For the entries below, the result should be an exact transcription of the lines from the one with "(at level 61, m" up to and including the one with "(** ** JavaScript strings *)", and only those.
§ §
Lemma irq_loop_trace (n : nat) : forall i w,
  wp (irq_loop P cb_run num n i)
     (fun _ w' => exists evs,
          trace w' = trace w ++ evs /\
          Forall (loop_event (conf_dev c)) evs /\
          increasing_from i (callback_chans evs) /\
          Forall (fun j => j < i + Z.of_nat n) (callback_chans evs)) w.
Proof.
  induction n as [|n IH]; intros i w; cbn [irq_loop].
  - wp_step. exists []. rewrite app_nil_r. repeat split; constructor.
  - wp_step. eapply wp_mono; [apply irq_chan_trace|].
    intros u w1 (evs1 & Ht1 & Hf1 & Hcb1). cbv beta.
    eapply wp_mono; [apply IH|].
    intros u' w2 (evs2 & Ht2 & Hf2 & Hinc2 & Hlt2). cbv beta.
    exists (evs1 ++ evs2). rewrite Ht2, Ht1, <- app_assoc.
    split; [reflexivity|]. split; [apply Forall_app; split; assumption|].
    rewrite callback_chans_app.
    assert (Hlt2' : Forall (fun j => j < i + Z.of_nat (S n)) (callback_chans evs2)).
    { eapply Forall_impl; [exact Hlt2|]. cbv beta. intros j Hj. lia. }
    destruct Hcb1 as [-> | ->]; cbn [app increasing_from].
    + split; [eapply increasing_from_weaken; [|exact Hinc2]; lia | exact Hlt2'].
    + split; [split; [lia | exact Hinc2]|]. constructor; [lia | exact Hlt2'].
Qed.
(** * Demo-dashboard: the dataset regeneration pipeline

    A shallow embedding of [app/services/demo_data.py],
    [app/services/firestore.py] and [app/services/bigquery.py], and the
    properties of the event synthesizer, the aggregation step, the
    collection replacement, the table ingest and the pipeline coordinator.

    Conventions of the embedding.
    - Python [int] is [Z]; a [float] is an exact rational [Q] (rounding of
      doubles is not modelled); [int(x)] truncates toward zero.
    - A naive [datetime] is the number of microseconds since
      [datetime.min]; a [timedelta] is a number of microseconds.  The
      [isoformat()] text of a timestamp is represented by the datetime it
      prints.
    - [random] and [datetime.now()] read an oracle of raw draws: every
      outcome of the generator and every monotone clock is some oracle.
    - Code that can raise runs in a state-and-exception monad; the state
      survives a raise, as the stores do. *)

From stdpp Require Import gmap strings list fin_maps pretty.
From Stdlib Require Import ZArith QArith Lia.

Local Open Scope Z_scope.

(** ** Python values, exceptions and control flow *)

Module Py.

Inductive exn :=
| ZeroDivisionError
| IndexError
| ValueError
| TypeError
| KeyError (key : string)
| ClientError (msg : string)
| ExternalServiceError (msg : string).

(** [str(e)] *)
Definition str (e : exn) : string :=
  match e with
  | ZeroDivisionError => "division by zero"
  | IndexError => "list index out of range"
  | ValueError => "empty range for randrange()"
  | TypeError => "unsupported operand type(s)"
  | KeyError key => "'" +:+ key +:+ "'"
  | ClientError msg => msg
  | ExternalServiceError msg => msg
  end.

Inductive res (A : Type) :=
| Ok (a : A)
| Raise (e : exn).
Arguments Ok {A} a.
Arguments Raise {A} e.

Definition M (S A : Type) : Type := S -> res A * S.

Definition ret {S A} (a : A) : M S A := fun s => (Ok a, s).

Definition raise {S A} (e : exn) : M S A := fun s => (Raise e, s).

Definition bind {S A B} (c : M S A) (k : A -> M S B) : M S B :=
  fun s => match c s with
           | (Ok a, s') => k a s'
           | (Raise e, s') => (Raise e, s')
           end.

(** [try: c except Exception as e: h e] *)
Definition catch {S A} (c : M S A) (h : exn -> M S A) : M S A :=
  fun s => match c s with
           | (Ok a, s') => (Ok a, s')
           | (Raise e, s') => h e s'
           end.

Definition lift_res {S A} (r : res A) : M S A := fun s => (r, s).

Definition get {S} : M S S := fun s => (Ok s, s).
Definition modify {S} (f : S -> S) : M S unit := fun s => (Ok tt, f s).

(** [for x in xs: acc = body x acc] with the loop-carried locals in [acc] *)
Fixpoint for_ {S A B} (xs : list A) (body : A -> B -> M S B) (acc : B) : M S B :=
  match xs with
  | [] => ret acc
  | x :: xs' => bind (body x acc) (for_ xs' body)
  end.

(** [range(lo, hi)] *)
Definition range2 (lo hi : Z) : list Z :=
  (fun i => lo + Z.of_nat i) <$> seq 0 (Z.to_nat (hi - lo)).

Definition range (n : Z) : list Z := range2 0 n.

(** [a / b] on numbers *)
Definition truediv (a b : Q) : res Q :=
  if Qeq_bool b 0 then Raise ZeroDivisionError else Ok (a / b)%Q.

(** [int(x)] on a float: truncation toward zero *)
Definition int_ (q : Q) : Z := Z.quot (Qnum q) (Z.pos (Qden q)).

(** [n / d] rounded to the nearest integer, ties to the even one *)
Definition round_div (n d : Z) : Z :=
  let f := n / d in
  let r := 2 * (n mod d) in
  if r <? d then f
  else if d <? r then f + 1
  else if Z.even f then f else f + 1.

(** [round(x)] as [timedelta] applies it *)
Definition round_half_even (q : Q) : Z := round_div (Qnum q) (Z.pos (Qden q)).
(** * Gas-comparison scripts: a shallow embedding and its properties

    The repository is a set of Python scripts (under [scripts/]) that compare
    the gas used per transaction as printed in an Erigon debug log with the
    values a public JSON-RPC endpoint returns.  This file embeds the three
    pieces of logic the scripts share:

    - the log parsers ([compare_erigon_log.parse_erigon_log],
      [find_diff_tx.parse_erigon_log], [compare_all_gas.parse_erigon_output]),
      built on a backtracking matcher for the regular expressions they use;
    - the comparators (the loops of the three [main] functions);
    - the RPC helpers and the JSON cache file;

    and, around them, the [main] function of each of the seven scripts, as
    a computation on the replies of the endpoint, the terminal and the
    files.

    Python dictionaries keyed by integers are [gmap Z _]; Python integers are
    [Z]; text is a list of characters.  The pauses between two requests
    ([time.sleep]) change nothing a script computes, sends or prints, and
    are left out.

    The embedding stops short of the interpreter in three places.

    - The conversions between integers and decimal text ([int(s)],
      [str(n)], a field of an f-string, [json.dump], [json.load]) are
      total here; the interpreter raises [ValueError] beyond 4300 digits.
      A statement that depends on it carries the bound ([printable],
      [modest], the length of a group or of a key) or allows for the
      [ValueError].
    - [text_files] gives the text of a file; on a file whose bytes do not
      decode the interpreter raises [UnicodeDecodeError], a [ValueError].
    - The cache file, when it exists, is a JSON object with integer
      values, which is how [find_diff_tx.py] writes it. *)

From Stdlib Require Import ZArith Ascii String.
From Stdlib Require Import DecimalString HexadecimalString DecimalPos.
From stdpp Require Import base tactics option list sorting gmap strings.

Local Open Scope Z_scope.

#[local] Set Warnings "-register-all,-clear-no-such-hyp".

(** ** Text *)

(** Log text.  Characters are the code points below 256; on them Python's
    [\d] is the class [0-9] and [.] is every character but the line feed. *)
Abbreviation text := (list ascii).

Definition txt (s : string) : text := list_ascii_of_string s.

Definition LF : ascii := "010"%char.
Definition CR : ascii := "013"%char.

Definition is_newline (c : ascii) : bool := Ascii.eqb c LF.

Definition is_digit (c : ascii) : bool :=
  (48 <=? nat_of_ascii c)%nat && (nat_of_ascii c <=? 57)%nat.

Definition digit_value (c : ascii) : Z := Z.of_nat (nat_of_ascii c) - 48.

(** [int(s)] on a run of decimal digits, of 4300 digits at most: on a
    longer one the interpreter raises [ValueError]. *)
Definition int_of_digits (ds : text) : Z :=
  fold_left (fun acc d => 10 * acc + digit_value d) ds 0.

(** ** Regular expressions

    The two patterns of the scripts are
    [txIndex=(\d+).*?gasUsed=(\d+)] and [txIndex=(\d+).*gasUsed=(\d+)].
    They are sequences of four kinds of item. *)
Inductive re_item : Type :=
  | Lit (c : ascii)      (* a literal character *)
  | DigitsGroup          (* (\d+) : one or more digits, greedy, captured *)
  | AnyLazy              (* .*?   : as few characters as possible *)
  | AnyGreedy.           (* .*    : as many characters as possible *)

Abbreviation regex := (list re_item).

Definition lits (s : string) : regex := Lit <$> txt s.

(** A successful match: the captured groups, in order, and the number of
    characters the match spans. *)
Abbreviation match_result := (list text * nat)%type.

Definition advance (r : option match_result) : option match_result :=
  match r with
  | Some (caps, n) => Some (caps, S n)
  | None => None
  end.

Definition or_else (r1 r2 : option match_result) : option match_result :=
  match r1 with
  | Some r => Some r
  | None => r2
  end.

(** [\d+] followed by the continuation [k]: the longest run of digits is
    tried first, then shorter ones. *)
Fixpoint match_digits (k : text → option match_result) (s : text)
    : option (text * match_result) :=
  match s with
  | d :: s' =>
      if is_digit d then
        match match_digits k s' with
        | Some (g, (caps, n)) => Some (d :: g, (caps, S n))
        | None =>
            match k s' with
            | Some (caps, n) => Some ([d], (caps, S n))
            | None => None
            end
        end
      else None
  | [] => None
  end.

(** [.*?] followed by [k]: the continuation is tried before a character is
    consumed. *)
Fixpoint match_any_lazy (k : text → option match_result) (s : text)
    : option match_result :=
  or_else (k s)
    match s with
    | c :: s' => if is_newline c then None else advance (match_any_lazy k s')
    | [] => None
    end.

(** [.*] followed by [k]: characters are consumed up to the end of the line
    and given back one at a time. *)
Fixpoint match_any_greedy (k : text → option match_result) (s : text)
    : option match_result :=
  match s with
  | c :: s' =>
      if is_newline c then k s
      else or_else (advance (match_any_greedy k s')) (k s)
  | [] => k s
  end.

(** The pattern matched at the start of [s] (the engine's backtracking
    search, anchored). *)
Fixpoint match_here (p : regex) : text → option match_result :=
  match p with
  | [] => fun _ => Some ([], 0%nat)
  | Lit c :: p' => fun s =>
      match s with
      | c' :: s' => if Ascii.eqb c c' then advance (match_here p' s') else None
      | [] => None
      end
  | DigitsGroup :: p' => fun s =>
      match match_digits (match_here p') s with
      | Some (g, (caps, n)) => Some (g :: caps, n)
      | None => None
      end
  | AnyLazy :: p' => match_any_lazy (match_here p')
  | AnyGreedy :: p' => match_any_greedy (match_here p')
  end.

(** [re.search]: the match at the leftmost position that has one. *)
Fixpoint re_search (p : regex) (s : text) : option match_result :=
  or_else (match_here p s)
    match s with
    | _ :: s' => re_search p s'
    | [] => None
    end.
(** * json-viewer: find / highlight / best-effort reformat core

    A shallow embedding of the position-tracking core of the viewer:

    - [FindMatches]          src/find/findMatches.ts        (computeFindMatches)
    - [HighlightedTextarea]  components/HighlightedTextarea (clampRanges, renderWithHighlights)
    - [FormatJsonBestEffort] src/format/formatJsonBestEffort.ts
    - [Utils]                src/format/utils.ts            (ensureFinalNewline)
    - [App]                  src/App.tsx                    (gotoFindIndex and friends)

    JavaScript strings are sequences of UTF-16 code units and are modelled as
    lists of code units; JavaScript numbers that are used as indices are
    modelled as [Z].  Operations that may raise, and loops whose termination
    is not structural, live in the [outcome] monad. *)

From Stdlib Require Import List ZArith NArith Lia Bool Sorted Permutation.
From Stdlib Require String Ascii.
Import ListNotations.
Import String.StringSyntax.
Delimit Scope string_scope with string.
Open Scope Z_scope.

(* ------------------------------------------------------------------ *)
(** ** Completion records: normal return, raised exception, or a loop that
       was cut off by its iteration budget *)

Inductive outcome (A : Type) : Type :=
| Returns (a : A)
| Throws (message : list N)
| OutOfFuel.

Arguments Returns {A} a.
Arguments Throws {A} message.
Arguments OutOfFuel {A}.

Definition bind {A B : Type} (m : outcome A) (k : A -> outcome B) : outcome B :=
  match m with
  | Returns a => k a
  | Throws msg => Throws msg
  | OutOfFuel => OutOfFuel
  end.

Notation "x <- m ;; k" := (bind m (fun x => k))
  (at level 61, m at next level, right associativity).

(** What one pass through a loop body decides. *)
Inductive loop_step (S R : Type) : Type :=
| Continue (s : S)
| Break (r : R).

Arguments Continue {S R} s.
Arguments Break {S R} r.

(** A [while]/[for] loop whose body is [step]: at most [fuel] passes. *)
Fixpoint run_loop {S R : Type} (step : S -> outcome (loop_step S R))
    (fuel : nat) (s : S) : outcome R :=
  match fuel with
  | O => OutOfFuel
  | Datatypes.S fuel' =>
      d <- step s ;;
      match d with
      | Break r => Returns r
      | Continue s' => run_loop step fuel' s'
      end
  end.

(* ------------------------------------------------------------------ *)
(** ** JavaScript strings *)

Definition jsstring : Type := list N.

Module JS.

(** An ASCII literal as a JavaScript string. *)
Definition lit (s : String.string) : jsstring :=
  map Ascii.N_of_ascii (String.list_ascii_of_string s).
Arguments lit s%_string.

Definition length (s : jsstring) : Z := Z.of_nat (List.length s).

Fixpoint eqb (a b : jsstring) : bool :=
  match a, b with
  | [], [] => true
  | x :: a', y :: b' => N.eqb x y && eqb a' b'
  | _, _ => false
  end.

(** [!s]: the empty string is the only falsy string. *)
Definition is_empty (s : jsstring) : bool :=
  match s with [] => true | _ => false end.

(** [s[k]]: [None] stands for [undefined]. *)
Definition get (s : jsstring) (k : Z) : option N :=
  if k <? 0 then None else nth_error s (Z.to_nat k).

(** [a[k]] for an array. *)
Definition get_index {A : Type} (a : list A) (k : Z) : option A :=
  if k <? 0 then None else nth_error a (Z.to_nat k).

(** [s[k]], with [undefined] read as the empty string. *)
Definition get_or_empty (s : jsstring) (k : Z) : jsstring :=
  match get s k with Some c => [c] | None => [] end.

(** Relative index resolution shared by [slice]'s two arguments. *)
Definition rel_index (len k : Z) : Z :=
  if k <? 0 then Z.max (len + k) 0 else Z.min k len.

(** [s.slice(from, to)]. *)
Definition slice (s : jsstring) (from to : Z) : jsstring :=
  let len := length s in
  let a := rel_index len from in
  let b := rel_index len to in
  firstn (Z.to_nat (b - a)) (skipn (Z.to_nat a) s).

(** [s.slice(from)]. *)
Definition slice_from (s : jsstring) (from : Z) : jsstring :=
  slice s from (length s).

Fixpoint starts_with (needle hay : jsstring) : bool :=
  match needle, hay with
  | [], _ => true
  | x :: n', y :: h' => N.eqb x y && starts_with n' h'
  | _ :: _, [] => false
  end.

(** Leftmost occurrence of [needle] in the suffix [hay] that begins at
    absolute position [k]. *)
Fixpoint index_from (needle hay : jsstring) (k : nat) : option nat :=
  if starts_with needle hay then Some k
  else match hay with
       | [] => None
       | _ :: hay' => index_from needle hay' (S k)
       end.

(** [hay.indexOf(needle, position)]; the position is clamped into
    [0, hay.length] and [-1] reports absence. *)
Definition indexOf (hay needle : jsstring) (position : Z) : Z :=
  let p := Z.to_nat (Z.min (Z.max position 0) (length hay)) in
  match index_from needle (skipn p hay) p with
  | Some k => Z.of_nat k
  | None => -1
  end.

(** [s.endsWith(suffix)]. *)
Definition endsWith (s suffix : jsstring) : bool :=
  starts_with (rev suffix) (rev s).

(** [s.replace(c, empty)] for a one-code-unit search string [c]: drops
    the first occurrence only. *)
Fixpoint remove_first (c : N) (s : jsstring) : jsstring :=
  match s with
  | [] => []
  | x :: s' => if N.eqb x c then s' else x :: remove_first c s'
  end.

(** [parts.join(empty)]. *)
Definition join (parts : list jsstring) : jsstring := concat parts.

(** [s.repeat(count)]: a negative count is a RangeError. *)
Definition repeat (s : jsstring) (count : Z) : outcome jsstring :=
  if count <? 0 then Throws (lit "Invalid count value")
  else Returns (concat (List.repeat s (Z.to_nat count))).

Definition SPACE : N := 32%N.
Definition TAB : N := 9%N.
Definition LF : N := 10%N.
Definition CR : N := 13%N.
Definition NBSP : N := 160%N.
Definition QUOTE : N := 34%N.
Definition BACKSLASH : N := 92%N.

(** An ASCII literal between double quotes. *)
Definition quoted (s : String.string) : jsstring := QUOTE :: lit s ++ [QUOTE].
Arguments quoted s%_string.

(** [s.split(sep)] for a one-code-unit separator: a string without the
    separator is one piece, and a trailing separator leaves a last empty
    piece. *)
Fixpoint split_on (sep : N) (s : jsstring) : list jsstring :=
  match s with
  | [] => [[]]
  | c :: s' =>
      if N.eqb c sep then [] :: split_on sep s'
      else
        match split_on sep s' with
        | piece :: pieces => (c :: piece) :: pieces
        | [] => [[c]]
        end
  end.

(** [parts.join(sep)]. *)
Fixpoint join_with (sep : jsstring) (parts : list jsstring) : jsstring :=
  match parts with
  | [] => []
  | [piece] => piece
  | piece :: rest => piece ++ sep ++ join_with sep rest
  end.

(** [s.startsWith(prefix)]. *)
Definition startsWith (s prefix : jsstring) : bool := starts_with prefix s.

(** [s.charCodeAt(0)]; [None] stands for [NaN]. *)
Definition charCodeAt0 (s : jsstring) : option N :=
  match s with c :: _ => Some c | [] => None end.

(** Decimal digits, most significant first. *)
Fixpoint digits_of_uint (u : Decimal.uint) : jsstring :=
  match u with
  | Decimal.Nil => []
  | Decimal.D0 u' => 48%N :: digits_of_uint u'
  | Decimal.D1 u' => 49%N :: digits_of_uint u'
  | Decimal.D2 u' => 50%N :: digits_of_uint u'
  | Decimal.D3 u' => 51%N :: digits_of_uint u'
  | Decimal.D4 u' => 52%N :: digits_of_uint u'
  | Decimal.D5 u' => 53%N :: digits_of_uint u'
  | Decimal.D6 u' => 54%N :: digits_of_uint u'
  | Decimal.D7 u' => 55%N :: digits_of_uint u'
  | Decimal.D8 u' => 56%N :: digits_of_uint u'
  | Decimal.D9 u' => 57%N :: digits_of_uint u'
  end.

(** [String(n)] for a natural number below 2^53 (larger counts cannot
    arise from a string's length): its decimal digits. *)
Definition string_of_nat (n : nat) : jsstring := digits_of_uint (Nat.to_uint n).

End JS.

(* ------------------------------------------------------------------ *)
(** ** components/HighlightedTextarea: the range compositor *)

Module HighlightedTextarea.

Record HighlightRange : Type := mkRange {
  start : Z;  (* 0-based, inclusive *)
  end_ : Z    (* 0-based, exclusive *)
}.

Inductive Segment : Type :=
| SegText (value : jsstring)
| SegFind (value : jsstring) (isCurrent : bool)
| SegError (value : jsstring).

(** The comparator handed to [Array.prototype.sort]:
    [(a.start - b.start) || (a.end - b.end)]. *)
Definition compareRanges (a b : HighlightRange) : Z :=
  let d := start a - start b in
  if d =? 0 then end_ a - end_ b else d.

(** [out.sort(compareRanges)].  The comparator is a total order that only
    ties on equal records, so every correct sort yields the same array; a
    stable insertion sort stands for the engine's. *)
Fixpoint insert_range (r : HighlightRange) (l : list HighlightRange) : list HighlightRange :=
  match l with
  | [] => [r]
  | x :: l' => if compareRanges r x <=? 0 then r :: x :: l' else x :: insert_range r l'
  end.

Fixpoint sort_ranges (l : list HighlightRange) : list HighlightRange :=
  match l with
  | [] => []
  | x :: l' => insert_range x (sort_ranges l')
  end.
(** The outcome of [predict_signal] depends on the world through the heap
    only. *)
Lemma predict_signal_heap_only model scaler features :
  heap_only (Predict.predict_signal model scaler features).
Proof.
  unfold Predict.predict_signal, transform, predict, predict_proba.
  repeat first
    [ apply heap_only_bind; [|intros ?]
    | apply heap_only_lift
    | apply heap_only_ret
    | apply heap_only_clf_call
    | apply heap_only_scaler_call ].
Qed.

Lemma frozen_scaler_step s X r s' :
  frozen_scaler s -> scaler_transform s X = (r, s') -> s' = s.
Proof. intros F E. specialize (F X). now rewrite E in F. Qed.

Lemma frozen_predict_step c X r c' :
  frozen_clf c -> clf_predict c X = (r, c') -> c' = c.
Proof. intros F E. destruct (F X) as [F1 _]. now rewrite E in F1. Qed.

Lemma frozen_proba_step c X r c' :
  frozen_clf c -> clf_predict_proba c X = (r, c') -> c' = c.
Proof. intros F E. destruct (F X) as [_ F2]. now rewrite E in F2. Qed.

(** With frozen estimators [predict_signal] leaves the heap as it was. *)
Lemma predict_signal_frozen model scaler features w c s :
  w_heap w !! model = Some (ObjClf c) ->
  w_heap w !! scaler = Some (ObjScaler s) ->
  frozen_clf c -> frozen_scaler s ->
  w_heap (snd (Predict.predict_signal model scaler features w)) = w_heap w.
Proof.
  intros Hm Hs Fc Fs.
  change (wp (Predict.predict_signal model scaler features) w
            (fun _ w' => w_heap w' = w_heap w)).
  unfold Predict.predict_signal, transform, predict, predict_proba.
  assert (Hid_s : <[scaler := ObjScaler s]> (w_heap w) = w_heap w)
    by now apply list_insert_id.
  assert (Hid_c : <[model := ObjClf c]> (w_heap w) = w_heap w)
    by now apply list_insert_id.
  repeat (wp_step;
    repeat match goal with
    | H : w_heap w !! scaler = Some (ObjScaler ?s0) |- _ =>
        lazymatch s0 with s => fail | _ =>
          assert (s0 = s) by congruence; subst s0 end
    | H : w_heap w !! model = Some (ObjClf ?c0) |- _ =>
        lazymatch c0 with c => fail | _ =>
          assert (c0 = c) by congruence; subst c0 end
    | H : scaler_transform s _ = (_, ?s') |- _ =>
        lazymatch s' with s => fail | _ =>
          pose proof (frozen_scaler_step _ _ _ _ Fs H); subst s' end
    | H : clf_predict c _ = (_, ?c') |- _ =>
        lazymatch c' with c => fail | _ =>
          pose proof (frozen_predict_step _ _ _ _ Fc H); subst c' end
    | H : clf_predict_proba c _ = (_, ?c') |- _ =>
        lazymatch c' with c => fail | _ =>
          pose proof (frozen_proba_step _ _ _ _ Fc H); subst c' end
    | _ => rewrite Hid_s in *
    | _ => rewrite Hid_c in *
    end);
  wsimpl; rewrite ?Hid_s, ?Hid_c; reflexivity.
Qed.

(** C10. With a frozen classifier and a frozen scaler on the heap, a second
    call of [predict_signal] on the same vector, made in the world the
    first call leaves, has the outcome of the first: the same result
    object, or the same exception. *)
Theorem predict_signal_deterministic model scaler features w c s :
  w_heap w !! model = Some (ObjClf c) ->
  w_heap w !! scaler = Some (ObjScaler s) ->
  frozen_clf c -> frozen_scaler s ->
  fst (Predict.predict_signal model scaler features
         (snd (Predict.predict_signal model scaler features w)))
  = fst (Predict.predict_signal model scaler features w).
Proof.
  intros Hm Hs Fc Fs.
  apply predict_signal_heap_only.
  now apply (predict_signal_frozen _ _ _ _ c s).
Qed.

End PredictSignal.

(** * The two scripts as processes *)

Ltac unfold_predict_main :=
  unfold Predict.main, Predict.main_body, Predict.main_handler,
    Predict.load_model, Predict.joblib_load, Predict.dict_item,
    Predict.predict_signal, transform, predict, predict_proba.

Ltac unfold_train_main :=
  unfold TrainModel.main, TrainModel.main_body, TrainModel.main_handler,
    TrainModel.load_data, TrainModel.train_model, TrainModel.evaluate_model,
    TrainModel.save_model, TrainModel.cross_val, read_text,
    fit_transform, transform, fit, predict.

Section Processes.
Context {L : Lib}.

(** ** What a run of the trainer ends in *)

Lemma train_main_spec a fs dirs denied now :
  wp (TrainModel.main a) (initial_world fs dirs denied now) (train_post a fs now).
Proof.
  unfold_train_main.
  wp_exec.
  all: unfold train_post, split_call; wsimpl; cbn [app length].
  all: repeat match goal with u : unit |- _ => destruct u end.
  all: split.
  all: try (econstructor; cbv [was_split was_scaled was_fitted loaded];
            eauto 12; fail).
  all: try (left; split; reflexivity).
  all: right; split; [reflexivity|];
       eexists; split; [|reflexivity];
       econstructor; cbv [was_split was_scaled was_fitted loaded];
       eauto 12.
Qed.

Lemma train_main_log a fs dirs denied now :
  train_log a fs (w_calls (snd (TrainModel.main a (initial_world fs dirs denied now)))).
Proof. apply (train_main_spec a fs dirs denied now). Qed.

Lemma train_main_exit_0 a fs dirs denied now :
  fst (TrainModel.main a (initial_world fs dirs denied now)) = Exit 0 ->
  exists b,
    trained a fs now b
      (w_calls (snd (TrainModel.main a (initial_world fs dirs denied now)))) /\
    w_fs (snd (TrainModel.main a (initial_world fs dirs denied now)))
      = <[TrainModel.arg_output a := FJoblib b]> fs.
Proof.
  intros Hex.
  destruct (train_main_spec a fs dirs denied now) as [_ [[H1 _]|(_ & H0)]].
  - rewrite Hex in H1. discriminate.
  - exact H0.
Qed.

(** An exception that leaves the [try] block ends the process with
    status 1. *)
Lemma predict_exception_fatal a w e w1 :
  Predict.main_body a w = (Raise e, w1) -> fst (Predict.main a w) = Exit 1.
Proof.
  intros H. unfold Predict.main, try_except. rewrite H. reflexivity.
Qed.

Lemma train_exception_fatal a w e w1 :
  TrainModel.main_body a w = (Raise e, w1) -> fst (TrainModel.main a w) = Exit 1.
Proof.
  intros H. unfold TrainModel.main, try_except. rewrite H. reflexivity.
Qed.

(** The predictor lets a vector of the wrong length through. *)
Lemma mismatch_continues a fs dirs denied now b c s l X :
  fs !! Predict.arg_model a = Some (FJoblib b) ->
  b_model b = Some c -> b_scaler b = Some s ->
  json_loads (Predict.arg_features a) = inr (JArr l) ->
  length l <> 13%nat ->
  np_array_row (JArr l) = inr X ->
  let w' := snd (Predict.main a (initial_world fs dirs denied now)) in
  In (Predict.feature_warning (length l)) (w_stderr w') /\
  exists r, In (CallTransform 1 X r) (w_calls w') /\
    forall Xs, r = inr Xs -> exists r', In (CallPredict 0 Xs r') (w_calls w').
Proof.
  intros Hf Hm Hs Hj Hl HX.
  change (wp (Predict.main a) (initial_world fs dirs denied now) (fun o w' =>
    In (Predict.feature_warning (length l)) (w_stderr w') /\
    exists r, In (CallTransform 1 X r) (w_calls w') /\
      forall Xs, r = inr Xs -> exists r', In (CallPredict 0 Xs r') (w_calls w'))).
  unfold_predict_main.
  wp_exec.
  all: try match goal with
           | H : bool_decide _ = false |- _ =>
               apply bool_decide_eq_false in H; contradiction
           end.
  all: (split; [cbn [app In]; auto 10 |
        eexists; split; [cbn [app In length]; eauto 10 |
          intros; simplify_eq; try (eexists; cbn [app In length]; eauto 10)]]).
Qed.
§ §
_The completed task:_
  (at level 61, m at next level, right associativity).

(** What one pass through a loop body decides. *)
Inductive loop_step (S R : Type) : Type :=
| Continue (s : S)
| Break (r : R).

Arguments Continue {S R} s.
Arguments Break {S R} r.

(** A [while]/[for] loop whose body is [step]: at most [fuel] passes. *)
Fixpoint run_loop {S R : Type} (step : S -> outcome (loop_step S R))
    (fuel : nat) (s : S) : outcome R :=
  match fuel with
  | O => OutOfFuel
  | Datatypes.S fuel' =>
      d <- step s ;;
      match d with
      | Break r => Returns r
      | Continue s' => run_loop step fuel' s'
      end
  end.

(* ------------------------------------------------------------------ *)
(** ** JavaScript strings *)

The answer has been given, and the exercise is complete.